PROBLEM: Transcribe the data below verbatim from the line with "(0 <= trashDaysLeft" to the line with "unfold trashDaysLeft. destruct". Include both of those lines.

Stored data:
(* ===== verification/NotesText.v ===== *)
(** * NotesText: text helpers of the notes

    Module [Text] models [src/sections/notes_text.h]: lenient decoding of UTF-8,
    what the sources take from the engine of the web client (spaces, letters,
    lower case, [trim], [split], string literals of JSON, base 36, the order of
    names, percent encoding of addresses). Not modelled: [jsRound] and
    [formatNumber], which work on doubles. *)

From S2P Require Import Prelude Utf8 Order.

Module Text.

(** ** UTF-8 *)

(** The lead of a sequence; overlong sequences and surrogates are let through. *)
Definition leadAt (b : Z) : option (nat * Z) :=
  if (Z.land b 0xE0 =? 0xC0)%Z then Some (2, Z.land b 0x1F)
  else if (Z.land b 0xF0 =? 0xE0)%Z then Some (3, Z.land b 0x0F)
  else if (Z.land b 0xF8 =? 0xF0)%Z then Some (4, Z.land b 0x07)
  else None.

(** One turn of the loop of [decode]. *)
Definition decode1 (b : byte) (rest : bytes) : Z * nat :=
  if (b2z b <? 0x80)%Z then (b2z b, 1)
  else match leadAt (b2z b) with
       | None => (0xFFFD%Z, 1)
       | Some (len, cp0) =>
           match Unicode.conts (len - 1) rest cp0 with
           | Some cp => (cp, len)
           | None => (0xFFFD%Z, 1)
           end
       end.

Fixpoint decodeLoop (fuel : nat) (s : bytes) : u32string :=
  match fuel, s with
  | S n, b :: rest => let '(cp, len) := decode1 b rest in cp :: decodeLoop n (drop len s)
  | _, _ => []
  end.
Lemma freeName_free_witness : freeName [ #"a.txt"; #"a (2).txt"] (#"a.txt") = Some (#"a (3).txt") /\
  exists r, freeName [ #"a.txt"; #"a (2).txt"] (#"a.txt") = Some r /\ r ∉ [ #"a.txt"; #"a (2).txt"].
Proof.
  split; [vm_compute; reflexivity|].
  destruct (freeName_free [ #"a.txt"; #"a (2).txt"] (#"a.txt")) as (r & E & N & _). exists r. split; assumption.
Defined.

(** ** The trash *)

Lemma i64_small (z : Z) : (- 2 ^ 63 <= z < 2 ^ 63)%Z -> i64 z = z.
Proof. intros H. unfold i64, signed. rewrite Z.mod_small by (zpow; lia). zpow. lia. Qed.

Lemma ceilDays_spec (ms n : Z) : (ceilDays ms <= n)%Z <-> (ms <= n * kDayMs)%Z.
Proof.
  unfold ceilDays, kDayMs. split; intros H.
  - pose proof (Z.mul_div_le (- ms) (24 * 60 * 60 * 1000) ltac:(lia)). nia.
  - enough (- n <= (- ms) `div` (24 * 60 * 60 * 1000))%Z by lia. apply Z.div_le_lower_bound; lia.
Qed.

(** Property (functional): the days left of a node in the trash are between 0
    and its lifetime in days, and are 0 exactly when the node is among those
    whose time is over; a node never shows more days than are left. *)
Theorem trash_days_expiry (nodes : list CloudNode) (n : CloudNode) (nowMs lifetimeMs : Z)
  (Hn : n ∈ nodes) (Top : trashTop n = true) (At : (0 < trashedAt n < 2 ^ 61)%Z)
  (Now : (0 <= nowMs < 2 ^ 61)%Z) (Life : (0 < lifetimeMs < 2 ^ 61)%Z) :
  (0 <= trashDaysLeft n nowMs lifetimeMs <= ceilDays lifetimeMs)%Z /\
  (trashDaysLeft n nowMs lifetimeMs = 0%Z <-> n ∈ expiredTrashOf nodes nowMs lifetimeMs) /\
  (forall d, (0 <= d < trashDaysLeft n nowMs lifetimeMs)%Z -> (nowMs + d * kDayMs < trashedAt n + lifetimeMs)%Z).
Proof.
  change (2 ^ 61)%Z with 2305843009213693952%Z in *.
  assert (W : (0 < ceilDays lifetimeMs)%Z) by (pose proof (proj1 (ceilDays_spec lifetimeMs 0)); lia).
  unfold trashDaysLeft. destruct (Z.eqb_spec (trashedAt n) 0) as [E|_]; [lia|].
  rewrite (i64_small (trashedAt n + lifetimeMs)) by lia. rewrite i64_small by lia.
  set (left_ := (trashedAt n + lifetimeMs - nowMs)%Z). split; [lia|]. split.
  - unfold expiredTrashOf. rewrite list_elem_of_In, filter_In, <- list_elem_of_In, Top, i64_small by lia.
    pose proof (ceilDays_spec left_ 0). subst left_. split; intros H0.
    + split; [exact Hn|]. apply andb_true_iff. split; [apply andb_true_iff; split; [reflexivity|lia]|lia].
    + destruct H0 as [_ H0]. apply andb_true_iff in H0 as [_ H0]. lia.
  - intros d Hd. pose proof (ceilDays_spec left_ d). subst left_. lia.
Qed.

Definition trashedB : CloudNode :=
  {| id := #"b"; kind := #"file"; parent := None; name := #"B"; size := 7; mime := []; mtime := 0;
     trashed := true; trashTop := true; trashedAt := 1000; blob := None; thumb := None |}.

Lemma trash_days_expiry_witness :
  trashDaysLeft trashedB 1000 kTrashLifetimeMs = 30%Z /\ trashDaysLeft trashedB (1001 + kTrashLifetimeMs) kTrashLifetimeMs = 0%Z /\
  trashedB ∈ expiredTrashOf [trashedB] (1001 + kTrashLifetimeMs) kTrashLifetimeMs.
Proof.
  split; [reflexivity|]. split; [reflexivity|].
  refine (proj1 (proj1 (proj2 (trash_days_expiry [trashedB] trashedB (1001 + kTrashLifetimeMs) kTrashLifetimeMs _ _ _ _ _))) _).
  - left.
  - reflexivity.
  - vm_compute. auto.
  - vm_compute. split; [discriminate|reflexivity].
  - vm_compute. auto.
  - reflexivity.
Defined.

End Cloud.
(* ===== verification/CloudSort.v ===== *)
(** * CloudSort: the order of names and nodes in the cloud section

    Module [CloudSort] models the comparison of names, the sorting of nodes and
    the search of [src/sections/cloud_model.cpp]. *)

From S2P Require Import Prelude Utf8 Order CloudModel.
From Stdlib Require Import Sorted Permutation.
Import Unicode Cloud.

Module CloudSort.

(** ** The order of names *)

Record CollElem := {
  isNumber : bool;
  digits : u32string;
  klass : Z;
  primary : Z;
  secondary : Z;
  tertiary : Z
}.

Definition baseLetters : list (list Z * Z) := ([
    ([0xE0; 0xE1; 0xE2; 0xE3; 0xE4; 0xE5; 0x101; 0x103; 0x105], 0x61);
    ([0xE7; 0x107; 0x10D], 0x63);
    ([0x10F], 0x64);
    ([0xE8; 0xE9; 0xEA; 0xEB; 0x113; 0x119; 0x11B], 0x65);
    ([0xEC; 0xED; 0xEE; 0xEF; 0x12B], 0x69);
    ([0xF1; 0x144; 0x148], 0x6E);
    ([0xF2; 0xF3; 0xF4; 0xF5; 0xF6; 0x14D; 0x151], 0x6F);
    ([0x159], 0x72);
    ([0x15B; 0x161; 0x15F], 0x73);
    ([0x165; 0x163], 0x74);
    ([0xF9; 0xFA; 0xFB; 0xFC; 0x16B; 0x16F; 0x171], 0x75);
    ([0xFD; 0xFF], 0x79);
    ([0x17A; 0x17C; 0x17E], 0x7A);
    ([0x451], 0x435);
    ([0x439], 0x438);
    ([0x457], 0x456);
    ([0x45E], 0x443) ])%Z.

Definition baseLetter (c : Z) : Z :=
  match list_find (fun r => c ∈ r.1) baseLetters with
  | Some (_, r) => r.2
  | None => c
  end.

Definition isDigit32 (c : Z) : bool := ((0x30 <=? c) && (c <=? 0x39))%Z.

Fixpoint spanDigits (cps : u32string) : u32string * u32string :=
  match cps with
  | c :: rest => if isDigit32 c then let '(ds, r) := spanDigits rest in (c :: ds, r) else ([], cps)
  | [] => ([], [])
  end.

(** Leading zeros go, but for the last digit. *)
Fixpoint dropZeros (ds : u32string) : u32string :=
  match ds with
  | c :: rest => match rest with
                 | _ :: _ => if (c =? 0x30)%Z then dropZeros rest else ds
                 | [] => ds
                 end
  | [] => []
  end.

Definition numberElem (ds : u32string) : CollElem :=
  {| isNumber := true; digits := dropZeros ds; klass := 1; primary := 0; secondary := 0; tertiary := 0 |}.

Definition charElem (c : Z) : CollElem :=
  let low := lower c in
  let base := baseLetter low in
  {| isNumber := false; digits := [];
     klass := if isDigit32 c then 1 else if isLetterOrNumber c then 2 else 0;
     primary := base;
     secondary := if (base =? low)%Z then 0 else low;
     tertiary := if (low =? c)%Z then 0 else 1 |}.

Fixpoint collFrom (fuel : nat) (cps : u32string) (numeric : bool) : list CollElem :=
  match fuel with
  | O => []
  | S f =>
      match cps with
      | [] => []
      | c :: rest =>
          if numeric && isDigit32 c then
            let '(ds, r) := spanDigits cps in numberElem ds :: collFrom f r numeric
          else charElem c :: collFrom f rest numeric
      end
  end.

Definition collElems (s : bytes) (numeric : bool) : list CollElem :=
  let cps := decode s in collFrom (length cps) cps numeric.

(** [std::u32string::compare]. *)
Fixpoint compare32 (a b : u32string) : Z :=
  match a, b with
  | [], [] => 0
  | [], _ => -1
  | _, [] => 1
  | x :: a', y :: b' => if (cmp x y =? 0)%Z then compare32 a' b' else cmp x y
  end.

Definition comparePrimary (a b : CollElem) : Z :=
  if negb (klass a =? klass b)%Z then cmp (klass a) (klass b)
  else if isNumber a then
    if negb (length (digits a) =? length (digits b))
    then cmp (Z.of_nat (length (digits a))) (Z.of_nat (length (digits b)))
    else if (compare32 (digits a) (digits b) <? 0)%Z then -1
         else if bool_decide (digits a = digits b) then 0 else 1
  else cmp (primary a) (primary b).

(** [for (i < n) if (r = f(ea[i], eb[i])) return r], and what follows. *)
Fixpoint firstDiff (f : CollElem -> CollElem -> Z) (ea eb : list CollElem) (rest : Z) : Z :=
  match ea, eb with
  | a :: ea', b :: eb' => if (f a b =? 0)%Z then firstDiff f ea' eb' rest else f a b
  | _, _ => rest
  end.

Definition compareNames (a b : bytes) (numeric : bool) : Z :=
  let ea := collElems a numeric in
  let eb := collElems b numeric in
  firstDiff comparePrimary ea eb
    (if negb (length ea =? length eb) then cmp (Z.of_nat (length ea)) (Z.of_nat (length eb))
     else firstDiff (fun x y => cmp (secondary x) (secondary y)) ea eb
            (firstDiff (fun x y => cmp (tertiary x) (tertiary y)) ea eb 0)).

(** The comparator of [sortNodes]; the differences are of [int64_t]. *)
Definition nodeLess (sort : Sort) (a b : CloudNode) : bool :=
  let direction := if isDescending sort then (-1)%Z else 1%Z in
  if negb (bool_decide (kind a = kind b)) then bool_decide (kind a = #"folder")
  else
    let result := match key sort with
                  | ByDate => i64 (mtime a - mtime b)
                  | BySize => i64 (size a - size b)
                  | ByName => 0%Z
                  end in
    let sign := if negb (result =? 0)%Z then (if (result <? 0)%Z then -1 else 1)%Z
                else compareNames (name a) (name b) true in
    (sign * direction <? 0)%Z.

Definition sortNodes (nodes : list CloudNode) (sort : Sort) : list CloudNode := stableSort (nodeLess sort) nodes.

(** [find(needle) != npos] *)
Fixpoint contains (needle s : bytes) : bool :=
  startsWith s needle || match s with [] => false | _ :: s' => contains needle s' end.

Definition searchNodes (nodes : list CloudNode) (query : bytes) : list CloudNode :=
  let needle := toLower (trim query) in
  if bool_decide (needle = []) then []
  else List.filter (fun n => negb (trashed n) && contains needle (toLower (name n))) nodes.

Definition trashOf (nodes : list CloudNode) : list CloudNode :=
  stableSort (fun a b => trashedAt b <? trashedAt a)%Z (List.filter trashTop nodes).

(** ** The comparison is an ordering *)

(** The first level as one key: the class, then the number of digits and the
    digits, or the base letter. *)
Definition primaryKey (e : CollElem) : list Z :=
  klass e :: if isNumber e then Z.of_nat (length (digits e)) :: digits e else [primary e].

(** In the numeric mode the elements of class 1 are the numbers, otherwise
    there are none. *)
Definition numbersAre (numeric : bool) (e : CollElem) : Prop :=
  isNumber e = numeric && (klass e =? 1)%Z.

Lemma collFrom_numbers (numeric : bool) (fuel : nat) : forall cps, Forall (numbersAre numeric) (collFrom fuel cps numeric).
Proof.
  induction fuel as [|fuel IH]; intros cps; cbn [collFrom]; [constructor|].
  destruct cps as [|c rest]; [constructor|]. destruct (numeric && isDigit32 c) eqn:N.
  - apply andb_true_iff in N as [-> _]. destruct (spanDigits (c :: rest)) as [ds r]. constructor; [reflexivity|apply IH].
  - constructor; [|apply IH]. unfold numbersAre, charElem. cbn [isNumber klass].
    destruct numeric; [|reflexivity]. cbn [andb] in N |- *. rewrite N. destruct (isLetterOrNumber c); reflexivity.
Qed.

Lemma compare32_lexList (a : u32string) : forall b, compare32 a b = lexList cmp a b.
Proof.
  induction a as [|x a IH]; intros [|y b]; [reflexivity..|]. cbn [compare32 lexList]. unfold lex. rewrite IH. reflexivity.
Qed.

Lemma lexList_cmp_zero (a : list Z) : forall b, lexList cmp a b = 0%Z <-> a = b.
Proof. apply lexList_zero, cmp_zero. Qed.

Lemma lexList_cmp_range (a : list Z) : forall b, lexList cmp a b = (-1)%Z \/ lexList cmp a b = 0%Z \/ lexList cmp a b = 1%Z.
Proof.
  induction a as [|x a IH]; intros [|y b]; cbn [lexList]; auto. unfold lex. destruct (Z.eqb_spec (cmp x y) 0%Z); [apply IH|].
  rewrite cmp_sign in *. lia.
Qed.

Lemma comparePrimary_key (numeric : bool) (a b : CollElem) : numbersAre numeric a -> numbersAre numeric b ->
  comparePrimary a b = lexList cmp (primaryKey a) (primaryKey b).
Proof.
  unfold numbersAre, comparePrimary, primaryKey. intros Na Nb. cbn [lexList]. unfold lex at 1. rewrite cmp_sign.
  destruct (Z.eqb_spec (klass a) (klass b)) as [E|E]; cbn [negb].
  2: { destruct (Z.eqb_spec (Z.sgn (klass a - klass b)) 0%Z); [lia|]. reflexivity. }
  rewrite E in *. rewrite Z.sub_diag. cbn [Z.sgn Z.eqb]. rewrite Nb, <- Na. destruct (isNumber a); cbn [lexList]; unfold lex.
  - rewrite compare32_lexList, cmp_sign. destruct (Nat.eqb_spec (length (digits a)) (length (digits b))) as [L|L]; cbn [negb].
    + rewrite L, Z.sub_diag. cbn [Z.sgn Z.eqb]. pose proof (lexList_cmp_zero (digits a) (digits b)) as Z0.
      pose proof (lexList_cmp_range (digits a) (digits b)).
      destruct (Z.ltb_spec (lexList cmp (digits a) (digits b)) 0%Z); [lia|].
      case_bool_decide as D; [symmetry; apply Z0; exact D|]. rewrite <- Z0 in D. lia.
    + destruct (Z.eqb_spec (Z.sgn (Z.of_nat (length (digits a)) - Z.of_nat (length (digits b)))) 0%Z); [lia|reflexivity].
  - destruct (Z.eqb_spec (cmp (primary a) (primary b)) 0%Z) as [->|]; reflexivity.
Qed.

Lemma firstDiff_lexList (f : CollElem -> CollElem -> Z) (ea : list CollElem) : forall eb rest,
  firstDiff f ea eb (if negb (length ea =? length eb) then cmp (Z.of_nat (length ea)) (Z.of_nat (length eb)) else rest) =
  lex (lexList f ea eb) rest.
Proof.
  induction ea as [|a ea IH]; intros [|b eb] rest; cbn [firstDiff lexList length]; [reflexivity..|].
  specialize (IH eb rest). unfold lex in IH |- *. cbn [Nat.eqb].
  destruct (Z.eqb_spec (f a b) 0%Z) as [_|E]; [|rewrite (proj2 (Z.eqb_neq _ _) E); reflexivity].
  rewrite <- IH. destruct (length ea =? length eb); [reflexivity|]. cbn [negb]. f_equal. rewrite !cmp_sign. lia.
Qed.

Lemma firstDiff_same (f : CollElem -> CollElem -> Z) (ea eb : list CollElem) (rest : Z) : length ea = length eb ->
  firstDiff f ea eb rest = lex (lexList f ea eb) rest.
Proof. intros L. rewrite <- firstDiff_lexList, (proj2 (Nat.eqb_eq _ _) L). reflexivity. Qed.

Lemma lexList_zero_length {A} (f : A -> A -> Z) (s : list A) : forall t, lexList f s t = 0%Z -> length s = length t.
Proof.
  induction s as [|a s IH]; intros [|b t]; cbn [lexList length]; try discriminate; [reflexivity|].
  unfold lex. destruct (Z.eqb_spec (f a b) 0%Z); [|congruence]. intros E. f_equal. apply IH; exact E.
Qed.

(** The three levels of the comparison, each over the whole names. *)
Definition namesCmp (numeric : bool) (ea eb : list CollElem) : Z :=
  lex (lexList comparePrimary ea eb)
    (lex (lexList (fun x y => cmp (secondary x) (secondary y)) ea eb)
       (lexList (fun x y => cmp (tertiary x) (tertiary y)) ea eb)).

SOLVED EXERCISE:
  (0 <= trashDaysLeft n nowMs lifetimeMs <= ceilDays lifetimeMs)%Z /\
  (trashDaysLeft n nowMs lifetimeMs = 0%Z <-> n ∈ expiredTrashOf nodes nowMs lifetimeMs) /\
  (forall d, (0 <= d < trashDaysLeft n nowMs lifetimeMs)%Z -> (nowMs + d * kDayMs < trashedAt n + lifetimeMs)%Z).
Proof.
  change (2 ^ 61)%Z with 2305843009213693952%Z in *.
  assert (W : (0 < ceilDays lifetimeMs)%Z) by (pose proof (proj1 (ceilDays_spec lifetimeMs 0)); lia).
  unfold trashDaysLeft. destruct (Z.eqb_spec (trashedAt n) 0) as [E|_]; [lia|].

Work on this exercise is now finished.